### WHAT IS REQUIRED
Produce an exact copy of the lines from the line containing "unfold phase_report in Hs." through the last line of the entries below, and only those lines.

### EXTRACTED RECORDS
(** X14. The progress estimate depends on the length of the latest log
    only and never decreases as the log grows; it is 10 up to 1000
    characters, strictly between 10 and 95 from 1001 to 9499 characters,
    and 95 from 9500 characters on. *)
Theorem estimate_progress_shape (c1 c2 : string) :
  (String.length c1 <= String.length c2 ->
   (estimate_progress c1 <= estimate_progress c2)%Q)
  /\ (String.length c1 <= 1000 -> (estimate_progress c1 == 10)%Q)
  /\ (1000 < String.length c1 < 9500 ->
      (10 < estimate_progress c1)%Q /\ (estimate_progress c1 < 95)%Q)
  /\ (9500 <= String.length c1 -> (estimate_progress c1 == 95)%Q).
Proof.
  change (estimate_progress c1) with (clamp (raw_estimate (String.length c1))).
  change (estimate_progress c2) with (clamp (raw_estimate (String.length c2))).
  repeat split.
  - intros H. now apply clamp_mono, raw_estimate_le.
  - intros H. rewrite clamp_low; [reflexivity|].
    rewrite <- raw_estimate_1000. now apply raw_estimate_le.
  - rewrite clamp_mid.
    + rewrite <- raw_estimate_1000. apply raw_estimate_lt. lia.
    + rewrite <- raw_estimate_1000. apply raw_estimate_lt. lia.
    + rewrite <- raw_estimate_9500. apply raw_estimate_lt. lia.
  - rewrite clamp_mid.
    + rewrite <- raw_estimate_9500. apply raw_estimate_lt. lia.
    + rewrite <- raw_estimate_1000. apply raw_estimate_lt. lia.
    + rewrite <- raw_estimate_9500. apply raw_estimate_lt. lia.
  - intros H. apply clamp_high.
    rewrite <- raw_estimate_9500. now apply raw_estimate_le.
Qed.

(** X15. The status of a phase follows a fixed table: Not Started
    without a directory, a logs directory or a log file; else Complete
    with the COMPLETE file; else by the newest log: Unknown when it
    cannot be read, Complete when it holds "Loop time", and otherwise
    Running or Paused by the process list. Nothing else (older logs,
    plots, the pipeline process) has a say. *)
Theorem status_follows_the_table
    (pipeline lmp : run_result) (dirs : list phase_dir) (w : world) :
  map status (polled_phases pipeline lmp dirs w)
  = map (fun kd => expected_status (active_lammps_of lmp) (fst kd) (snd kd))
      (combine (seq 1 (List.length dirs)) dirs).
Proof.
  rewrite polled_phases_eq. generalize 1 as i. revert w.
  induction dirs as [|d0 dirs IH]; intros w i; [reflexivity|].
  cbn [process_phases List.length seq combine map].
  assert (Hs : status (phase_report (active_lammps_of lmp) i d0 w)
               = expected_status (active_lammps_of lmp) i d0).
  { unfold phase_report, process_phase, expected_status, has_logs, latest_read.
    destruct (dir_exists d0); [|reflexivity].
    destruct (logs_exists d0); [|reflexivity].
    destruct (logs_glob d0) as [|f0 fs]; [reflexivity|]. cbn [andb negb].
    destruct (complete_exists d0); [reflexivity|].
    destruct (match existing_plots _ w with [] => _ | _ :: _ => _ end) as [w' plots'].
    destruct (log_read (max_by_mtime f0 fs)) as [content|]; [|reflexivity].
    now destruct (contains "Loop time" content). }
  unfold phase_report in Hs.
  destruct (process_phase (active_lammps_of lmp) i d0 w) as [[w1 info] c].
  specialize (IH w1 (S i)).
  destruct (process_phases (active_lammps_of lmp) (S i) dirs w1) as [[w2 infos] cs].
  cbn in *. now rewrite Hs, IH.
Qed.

### OUTPUT OF THE TASK
  unfold phase_report in Hs.
  destruct (process_phase (active_lammps_of lmp) i d0 w) as [[w1 info] c].
  specialize (IH w1 (S i)).
  destruct (process_phases (active_lammps_of lmp) (S i) dirs w1) as [[w2 infos] cs].
  cbn in *. now rewrite Hs, IH.
Qed.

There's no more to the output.